In all, 62 percent of P/C companies polled for the recent Semi-Annual U.S. Insurance Labor Outlook Study from The Jacobson Group and Ward Group reported that they plan to add staff over the course of 2014, while just 4 percent of respondents said that they would have to reduce the number of employees they carried, according to a report from the Insurance Journal. Both are all-time records in the history of the survey, and continues a trend seen throughout the insurance industry for some time now; since April 2011, such companies have added more than 26,400 jobs.
In fact, data from the U.S. Bureau of Labor Statistics shows that the insurance industry in general is carrying an unemployment rate of just 2 percent, and that marks the lowest level observed since March 2007, when the effects of the recession really began to take hold, the report said. This is also well below the overall national unemployment rate, which most recently came to 6.6 percent.
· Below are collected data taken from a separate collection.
(* ===== verification/Log.v ===== *)
(** * The redo log (kernel/log.c)

    begin_op/end_op bracket a file-system operation, log_write records a block
    in the transaction, and commit copies the transaction to the on-disk log,
    writes the header (the commit point), installs the blocks at home and erases
    the header.  The on-disk header holds [n] and the block numbers as
    little-endian 32-bit words. *)

From S2P Require Import Prelude State Spinlock CString Kalloc Sched Sleeplock Bio.
Open Scope Z_scope.

Definition getlog {A} (f : log_t -> A) : M A := getfs (fun x => f (logst x)).
Definition setlog (f : log_t -> log_t) : M unit := setfs (fun x => set_logst (f (logst x)) x).

(** 0, 1, ..., n-1 *)
Definition upto (n : Z) : list Z := map Z.of_nat (seq 0 (Z.to_nat n)).

(** [int] and [uint] words of a block. *)
Definition ld32 (m : bytes) (a : Z) : Z := ldn 4 m a.
Definition st32 (m : bytes) (a v : Z) : bytes := stn 4 m a v.
Definition ldint (m : bytes) (a : Z) : Z := i32 (ld32 m a).

(** sizeof(struct logheader) *)
Definition sizeof_logheader : Z := 4 + 4 * LOGSIZE.

Section Log.
Context `{D : DiskDriver}.

Definition install_trans (recovering : bool) : M unit :=
  let* n := getlog lh_n in
  forM (upto n) (fun tail =>
    let* dev := getlog log_dev in
    let* start := getlog log_start in
    let* lbuf := bread dev (u32 (start + tail + 1)) in
    let* bn := getlog (fun g => lh_block g tail) in
    let* dbuf := bread dev (u32 bn) in
    let* v := getb lbuf b_data in
    setb dbuf (set_b_data v);;
    bwrite dbuf;;
    when (negb recovering) (bunpin dbuf);;
    brelse lbuf;;
    brelse dbuf).

Definition read_head : M unit :=
  let* dev := getlog log_dev in
  let* start := getlog log_start in
  let* b := bread dev (u32 start) in
  let* lh := getb b b_data in
  setlog (set_lh_n (ldint lh 0));;
  let* n := getlog lh_n in
  forM (upto n) (fun i =>
    setlog (fun g => set_lh_block (lh_block g).[i := ldint lh (4 + 4 * i)] g));;
  brelse b.

Definition write_head : M unit :=
  let* dev := getlog log_dev in
  let* start := getlog log_start in
  let* b := bread dev (u32 start) in
  let* n := getlog lh_n in
  setb b (fun r => set_b_data (st32 (b_data r) 0 n) r);;
  forM (upto n) (fun i =>
    let* bn := getlog (fun g => lh_block g i) in
    setb b (fun r => set_b_data (st32 (b_data r) (4 + 4 * i) bn) r));;
  bwrite b;;
  brelse b.

Definition recover_from_log : M unit :=
  read_head;;
  install_trans true;;
  setlog (set_lh_n 0);;
  write_head.

Definition initlog (dev : Z) (s : superblock) : M unit :=
  if sizeof_logheader >=? BSIZE then panic "initlog: too big logheader" else
  initlock LK_log "log";;
  setlog (set_log_start (i32 (sb_logstart s)));;
  setlog (set_log_size (i32 (sb_nlog s)));;
  setlog (set_log_dev dev);;
  recover_from_log.

Definition begin_op : M unit :=
  acquire LK_log;;
  loop (fun _ : unit =>
    let* committing := getlog log_committing in
    if negb (committing =? 0) then sleep CH_log LK_log;; ret (inl tt) else
    let* n := getlog lh_n in
    let* out := getlog log_outstanding in
    if n + (out + 1) * MAXOPBLOCKS >? LOGSIZE then
      (* this op might exhaust log space; wait for commit. *)
      sleep CH_log LK_log;; ret (inl tt)
    else
      setlog (set_log_outstanding (out + 1));;
      release LK_log;;
      ret (inr tt)) tt.

Definition write_log : M unit :=
  let* n := getlog lh_n in
  forM (upto n) (fun tail =>
    let* dev := getlog log_dev in
    let* start := getlog log_start in
    let* to := bread dev (u32 (start + tail + 1)) in
    let* bn := getlog (fun g => lh_block g tail) in
    let* from := bread dev (u32 bn) in
    let* v := getb from b_data in
    setb to (set_b_data v);;
    bwrite to;;
    brelse from;;
    brelse to).

Definition commit : M unit :=
  let* n := getlog lh_n in
  when (0 <? n)
    (write_log;;
     write_head;;
     install_trans false;;
     setlog (set_lh_n 0);;
     write_head).

Definition end_op : M unit :=
  acquire LK_log;;
  setlog (fun g => set_log_outstanding (log_outstanding g - 1) g);;
  let* committing := getlog log_committing in
  if negb (committing =? 0) then panic "log.committing" else
  let* out := getlog log_outstanding in
  let do_commit := out =? 0 in
  (if do_commit then setlog (set_log_committing 1) else wakeup CH_log);;
  release LK_log;;
  when do_commit
    (commit;;
     acquire LK_log;;
     setlog (set_log_committing 0);;
     wakeup CH_log;;
     release LK_log).
End Log.

(** The index of [bn] among the first [n] logged blocks, or [n]. *)
Definition log_find (block : Z -> Z) (n bn : Z) : Z :=
  match find (fun i => block i =? bn) (upto n) with Some i => i | None => n end.

Definition log_write (b : nat) : M unit :=
  acquire LK_log;;
  let* n := getlog lh_n in
  let* size := getlog log_size in
  if (n >=? LOGSIZE) || (n >=? size - 1) then panic "too big a transaction" else
  let* out := getlog log_outstanding in
  if out <? 1 then panic "log_write outside of trans" else
  let* bn := getb b b_blockno in
  (* log absorbtion *)
  let* i := getlog (fun g => log_find (lh_block g) n (i32 bn)) in
  setlog (fun g => set_lh_block (lh_block g).[i := i32 bn] g);;
  when (i =? n) (bpin b;; setlog (fun g => set_lh_n (lh_n g + 1) g));;
  release LK_log.
(** The inode found and the offset stored to [*poff]. *)
Definition dirlookup (dp : nat) (name : bytes) : M (option (nat * Z)) :=
  let* t := getino dp i_type in
  if negb (t =? T_DIR) then panic "dirlookup not DIR" else
  let* size := getino dp i_size in
  forE (dirent_offs size) (fun off =>
    let* r := readi dp DLocal off sizeof_dirent in
    if negb (fst r =? sizeof_dirent) then panic "dirlookup read" else
    let de := local_bytes (snd r) in
    if de_inum de =? 0 then ret None else
    if namecmp name (de_name de) =? 0 then
      let* dev := getino dp i_dev in
      let* ip := iget dev (de_inum de) in
      ret (Some (ip, off))
    else ret None).

(** The entry written by dirlink(). *)
Definition mk_dirent (name : bytes) (inum : Z) : list Z :=
  let de := strncpy (fun _ => 0) 2 name 0 (Z.to_nat DIRSIZ) in
  peekn (st16 de 0 inum) 0 (Z.to_nat sizeof_dirent).

Definition dirlink (dp : nat) (name : bytes) (inum : Z) : M Z :=
  (* Check that name is not present. *)
  let* r := dirlookup dp name in
  match r with
  | Some (ip, _) => iput ip;; ret (-1)
  | None =>
      (* Look for an empty dirent. *)
      let* size := getino dp i_size in
      let* r := forE (dirent_offs size) (fun off =>
        let* r := readi dp DLocal off sizeof_dirent in
        if negb (fst r =? sizeof_dirent) then panic "dirlink read" else
        if de_inum (local_bytes (snd r)) =? 0 then ret (Some off) else ret None) in
      let off := match r with
                 | Some off => off
                 | None => (size + sizeof_dirent - 1) / sizeof_dirent * sizeof_dirent
                 end in
      let* w := writei dp (SLocal (mk_dirent name inum)) off sizeof_dirent in
      if negb (w =? sizeof_dirent) then panic "dirlink" else ret 0
  end.

(** ** Paths *)

(** Each iteration consumes a path element, so the length of the path bounds the fuel. *)
Fixpoint namex_loop (fuel : nat) (ip : nat) (path : list Z) (nameiparent : bool) (name : bytes)
  : M (option nat * bytes) :=
  match fuel with
  | O => fun _ s => Stop Waiting s
  | S f =>
      match skipelem path name with
      | None => if nameiparent then iput ip;; ret (None, name) else ret (Some ip, name)
      | Some (path, name) =>
          ilock (Some ip);;
          let* t := getino ip i_type in
          if negb (t =? T_DIR) then iunlockput ip;; ret (None, name) else
          if nameiparent && bool_decide (path = []) then
            (* Stop one level early. *)
            iunlock (Some ip);; ret (Some ip, name)
          else
            let* next := dirlookup ip name in
            match next with
            | None => iunlockput ip;; ret (None, name)
            | Some (next, _) => iunlockput ip;; namex_loop f next path nameiparent name
            end
      end
  end.

Definition namex (path : list Z) (nameiparent : bool) (name : bytes) : M (option nat * bytes) :=
  let* ip := (if bool_decide (hd_error path = Some slash) then iget ROOTDEV ROOTINO
              else let* p := myproc_deref in
                   let* cwd := getp p p_cwd in
                   let* cwd := deref cwd in
                   idup cwd) in
  namex_loop (S (length path)) ip path nameiparent name.

Definition namei (path : list Z) : M (option nat) :=
  let* r := namex path false (fun _ => 0) in
  ret (fst r).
Downturn still having some effect
However, it’s important to note that many experts in the industry are now concerned about the availability of high-quality candidates, the report said. When the P/C industry, like most others, shed large amounts of workers during and even following the recession, many who had been highly-qualified moved on to different industries instead, and thus many carriers may go wanting for top jobseekers even as the economy improves.
“Dating back to the 2008 time frame there was a lot of reduction-in-force, particularly around the claims operations,” Jeff Rieder, partner for Ward Group, told the site. “We also saw many of the human resource training departments depleted. What this caused is that for certain positions, particularly insurance training and experienced claims adjuster roles, there are fewer of those [job candidates] because they found jobs in other industries.”
Insurance agents will certainly have to keep in mind that the increased competition in the market could impact their numbers, and as such it might be wise for them to check in with their clients to determine how satisfied they are with their coverage.